AI lending platform Upstart (NASDAQ: UPST) will be reporting earnings this Tuesday after market hours. Here’s what investors should know.
Upstart beat analysts’ revenue expectations last quarter, reporting revenues of $296.1 million, up 35.2% year on year. It was a strong quarter for the company, with full-year revenue guidance exceeding analysts’ expectations and a decent beat of analysts’ revenue estimates.
Is Upstart a buy or sell going into earnings? Read our full analysis here, it’s free for active Edge members.
This quarter, the market is expecting Upstart’s revenue to grow 43.1% year on year, slowing from the 67% increase it recorded in the same quarter last year.

The majority of analysts covering the company have reconfirmed their estimates over the last 30 days, suggesting they anticipate the business to stay the course heading into earnings. Upstart rarely misses Wall Street’s revenue estimates.

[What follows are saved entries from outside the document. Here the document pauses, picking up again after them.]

Lemma job_detail_run s t out :
  test JID (fs_jid s) = true -> runs (job_detail config s) t out ->
  balance t = 0 /\ (urls t = [] \/ urls t = [fc_baseUrl config +:+ "/jobs/" +:+ fs_jid s]) /\
  ((exists c, c ∈ t /\ failed_for_now c) -> exists e, out = inl e /\ transient e = true).
Proof.
  intros Hj [(-> & e & -> & He)|(u & -> & Hu)]%runs_job_detail; [|..|done].
  - split_and!; [done|by left|]. intros (c & ->%list_elem_of_singleton & Hc). done.
  - split_and!; [by apply (one_request_balance _ _ _ _ Hu)|by apply (one_request_urls _ _ _ _ Hu)|].
    intros (c & [->|Hc]%elem_of_cons & Hf); [done|]. by eapply one_request_transient.
Qed.

Lemma parts_bound (ts : list (trace FAns)) :
  (forall u, u ∈ ts -> balance u = 0 /\ (length (urls u) <= 1)%nat) ->
  balance (concat ts) = 0 /\ (length (urls (concat ts)) <= length ts)%nat.
Proof.
  induction ts as [|u ts IH]; intros H; [by cbn; split; [|lia]|]. cbn [concat].
  rewrite balance_app, urls_app, length_app. cbn [length].
  destruct (H u) as [Hb Hu]; [left|]. destruct IH as [IHb IHu]; [intros v Hv; apply H; by right|]. lia.
Qed.

(** Calls that ask nobody. *)
Lemma quiet t :
  (forall c, c ∈ t -> match c with Did FAborted _ | Did FNow _ | Did (FLog _) _ => True | _ => False end) ->
  urls t = [] /\ balance t = 0 /\ forall c, c ∈ t -> ~ failed_for_now c.
Proof.
  intros H. split_and!.
  - induction t as [|c t IH]; [done|]. pose proof (H c ltac:(left)) as Hc. destruct c as [[] r]; try done; cbn; apply IH; intros; apply H; by right.
  - induction t as [|c t IH]; [done|]. pose proof (H c ltac:(left)) as Hc. destruct c as [[] r]; try done; cbn; apply IH; intros; apply H; by right.
  - intros c Hc Hf. specialize (H c Hc). by destruct c as [[] r].
Qed.

Lemma ttl_of_bounds errors skipped :
  0 <= fc_cacheTtlMs config ->
  0 <= ttl_of config errors skipped <= fc_cacheTtlMs config /\
  (errors <> [] \/ skipped <> 0%nat -> ttl_of config errors skipped <= NEGATIVE_TTL_CAP_MS) /\
  (forall e, e ∈ errors -> transient e = true -> ttl_of config errors skipped = 0).
Proof.
  intros Hc. unfold ttl_of, NEGATIVE_TTL_CAP_MS. destruct (existsb transient errors) eqn:Et.
  - split_and!; lia || done.
  - assert (forall e, e ∈ errors -> transient e = false) as Hf.
    { intros e He. destruct (transient e) eqn:E; [|done]. assert (existsb transient errors = true) as X; [|congruence].
      apply existsb_exists. exists e. by rewrite <-list_elem_of_In. }
    split; [case_match; lia|]. split; [|intros e He Ht; rewrite (Hf e He) in Ht; done].
    intros Hn. case_match eqn:E; [lia|]. apply orb_false_iff in E as [E1 E2]. exfalso. destruct Hn as [Hn|Hn].
    + destruct errors as [|e errors]; [done|]. cbn in E1. rewrite (Hf e) in E1 by left. done.
    + apply Nat.ltb_ge in E2. lia.
Qed.

Lemma omap_failed_nil (selected : list FlinkJobSummary) outcomes :
  omap failed outcomes = [] -> incomplete_ids (zip selected outcomes) = [].
Proof.
  unfold incomplete_ids. revert selected. induction outcomes as [|o outcomes IH]; intros [|s selected]; try done.
  cbn. destruct o; cbn; [done|]. apply IH.
Qed.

Looking at Upstart’s peers in the vertical software segment, some have already reported their Q1 results, giving us a hint as to what we can expect. Q2 Holdings delivered year-on-year revenue growth of 14.1%, beating analysts’ expectations by 0.9%, and Cadence Design Systems reported revenues up 18.7%, topping estimates by 1.9%. Q2 Holdings traded down 3.4% following the results while Cadence Design Systems was also down 3.3%.
Read our full analysis of Q2 Holdings’s results here and Cadence Design Systems’s results here.
There has been positive sentiment among investors in the vertical software segment, with share prices up 8.7% on average over the last month. Upstart is up 21.9% during the same time and is heading into earnings with an average analyst price target of $43.93 (compared to the current share price of $32.80).